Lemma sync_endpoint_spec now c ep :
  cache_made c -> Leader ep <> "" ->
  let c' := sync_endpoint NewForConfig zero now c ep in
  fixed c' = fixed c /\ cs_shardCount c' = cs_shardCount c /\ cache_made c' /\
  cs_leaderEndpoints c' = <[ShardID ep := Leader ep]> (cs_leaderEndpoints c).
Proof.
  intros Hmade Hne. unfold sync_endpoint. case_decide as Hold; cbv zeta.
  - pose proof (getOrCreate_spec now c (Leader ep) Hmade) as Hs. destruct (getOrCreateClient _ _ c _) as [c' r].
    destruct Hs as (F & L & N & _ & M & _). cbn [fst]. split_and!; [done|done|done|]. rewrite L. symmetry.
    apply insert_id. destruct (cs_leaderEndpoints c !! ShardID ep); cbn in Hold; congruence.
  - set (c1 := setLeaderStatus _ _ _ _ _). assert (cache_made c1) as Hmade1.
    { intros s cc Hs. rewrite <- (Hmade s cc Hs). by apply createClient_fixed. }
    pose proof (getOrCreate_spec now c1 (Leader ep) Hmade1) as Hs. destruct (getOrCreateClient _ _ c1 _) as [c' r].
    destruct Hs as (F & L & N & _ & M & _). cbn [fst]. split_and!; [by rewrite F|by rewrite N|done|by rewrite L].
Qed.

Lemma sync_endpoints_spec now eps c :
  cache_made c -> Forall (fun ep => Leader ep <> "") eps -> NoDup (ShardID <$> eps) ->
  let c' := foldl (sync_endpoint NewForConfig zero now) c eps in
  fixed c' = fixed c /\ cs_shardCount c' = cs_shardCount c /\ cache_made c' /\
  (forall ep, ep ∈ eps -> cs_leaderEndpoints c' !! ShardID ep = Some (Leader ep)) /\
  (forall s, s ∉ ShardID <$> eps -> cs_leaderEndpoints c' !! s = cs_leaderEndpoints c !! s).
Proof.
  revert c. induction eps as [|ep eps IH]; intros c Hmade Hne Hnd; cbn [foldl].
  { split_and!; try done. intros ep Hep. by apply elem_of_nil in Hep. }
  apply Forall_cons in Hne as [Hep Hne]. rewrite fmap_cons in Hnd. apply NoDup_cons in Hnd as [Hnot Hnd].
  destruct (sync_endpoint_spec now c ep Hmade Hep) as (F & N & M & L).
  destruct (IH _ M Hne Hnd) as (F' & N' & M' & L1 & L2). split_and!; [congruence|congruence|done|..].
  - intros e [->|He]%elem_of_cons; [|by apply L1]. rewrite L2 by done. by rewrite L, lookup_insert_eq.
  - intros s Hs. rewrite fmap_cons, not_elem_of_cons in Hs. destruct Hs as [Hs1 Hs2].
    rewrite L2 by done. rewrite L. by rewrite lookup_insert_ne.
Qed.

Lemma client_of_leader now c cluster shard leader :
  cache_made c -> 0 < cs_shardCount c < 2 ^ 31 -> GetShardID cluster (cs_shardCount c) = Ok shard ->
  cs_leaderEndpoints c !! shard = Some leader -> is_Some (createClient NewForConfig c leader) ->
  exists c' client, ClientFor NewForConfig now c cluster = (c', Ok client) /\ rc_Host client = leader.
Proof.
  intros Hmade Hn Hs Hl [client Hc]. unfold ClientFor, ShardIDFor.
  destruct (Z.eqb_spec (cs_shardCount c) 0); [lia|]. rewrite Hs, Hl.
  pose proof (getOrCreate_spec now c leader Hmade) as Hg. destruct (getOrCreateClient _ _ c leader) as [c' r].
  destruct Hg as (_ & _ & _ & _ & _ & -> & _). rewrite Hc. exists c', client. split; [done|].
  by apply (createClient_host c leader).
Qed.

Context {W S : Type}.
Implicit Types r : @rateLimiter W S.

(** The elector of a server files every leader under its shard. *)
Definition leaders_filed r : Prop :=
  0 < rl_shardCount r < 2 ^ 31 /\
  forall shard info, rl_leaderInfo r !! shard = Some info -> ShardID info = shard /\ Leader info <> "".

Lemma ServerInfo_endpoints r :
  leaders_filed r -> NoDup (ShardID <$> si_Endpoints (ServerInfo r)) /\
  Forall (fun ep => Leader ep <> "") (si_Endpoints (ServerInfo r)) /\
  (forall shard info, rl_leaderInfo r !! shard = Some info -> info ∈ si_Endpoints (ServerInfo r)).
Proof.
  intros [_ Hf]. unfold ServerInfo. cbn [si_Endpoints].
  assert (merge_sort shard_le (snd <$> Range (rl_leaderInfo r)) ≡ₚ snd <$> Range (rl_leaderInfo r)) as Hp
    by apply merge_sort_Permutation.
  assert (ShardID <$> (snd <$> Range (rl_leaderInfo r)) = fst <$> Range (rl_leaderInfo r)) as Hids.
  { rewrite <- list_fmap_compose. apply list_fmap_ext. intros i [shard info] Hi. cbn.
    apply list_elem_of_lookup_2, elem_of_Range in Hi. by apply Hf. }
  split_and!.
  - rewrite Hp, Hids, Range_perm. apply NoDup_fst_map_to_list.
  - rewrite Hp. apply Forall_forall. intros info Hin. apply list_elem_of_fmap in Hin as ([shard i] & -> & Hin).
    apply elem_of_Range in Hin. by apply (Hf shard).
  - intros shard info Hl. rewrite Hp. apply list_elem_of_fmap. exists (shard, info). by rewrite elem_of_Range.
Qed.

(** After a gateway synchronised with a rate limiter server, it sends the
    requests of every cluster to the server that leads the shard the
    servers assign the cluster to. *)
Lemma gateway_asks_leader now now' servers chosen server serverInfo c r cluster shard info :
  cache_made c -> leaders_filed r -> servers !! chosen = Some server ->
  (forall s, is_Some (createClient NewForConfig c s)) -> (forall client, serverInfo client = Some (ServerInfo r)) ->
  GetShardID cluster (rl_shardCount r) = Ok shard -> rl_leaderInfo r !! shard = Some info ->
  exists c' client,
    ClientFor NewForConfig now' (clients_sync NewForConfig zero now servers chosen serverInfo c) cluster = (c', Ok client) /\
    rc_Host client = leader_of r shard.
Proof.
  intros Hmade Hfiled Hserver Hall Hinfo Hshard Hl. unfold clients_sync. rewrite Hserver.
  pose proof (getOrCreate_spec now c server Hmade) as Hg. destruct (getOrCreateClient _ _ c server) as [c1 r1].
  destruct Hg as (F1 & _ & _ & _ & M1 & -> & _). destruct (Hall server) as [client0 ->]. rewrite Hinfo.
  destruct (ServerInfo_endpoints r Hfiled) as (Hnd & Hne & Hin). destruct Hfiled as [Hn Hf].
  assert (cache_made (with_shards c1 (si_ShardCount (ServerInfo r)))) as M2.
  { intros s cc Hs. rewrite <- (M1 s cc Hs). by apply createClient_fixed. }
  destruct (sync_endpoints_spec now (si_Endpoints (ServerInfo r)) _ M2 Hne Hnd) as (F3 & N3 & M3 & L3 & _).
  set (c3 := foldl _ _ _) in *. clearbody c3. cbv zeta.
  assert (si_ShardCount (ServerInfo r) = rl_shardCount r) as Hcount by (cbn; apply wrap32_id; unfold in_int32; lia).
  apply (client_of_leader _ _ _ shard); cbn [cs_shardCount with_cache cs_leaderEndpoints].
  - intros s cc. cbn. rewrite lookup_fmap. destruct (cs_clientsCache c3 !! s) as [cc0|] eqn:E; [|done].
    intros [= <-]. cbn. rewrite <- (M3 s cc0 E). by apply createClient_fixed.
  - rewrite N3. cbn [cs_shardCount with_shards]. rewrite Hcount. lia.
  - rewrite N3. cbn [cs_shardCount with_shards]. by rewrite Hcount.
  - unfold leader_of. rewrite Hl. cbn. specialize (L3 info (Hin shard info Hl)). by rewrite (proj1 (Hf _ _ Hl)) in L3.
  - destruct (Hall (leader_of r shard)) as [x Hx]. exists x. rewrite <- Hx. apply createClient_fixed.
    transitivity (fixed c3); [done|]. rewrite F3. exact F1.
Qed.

***

- WORK ORDER
Taking the lines above, repeat exactly those from the line that contains "rewrite L. symmetry." through the line that contains "let c' := foldl", and both of those lines as well. Include nothing else.

- REPLY TO THE TASK
    destruct Hs as (F & L & N & _ & M & _). cbn [fst]. split_and!; [done|done|done|]. rewrite L. symmetry.
    apply insert_id. destruct (cs_leaderEndpoints c !! ShardID ep); cbn in Hold; congruence.
  - set (c1 := setLeaderStatus _ _ _ _ _). assert (cache_made c1) as Hmade1.
    { intros s cc Hs. rewrite <- (Hmade s cc Hs). by apply createClient_fixed. }
    pose proof (getOrCreate_spec now c1 (Leader ep) Hmade1) as Hs. destruct (getOrCreateClient _ _ c1 _) as [c' r].
    destruct Hs as (F & L & N & _ & M & _). cbn [fst]. split_and!; [by rewrite F|by rewrite N|done|by rewrite L].
Qed.

Lemma sync_endpoints_spec now eps c :
  cache_made c -> Forall (fun ep => Leader ep <> "") eps -> NoDup (ShardID <$> eps) ->
  let c' := foldl (sync_endpoint NewForConfig zero now) c eps in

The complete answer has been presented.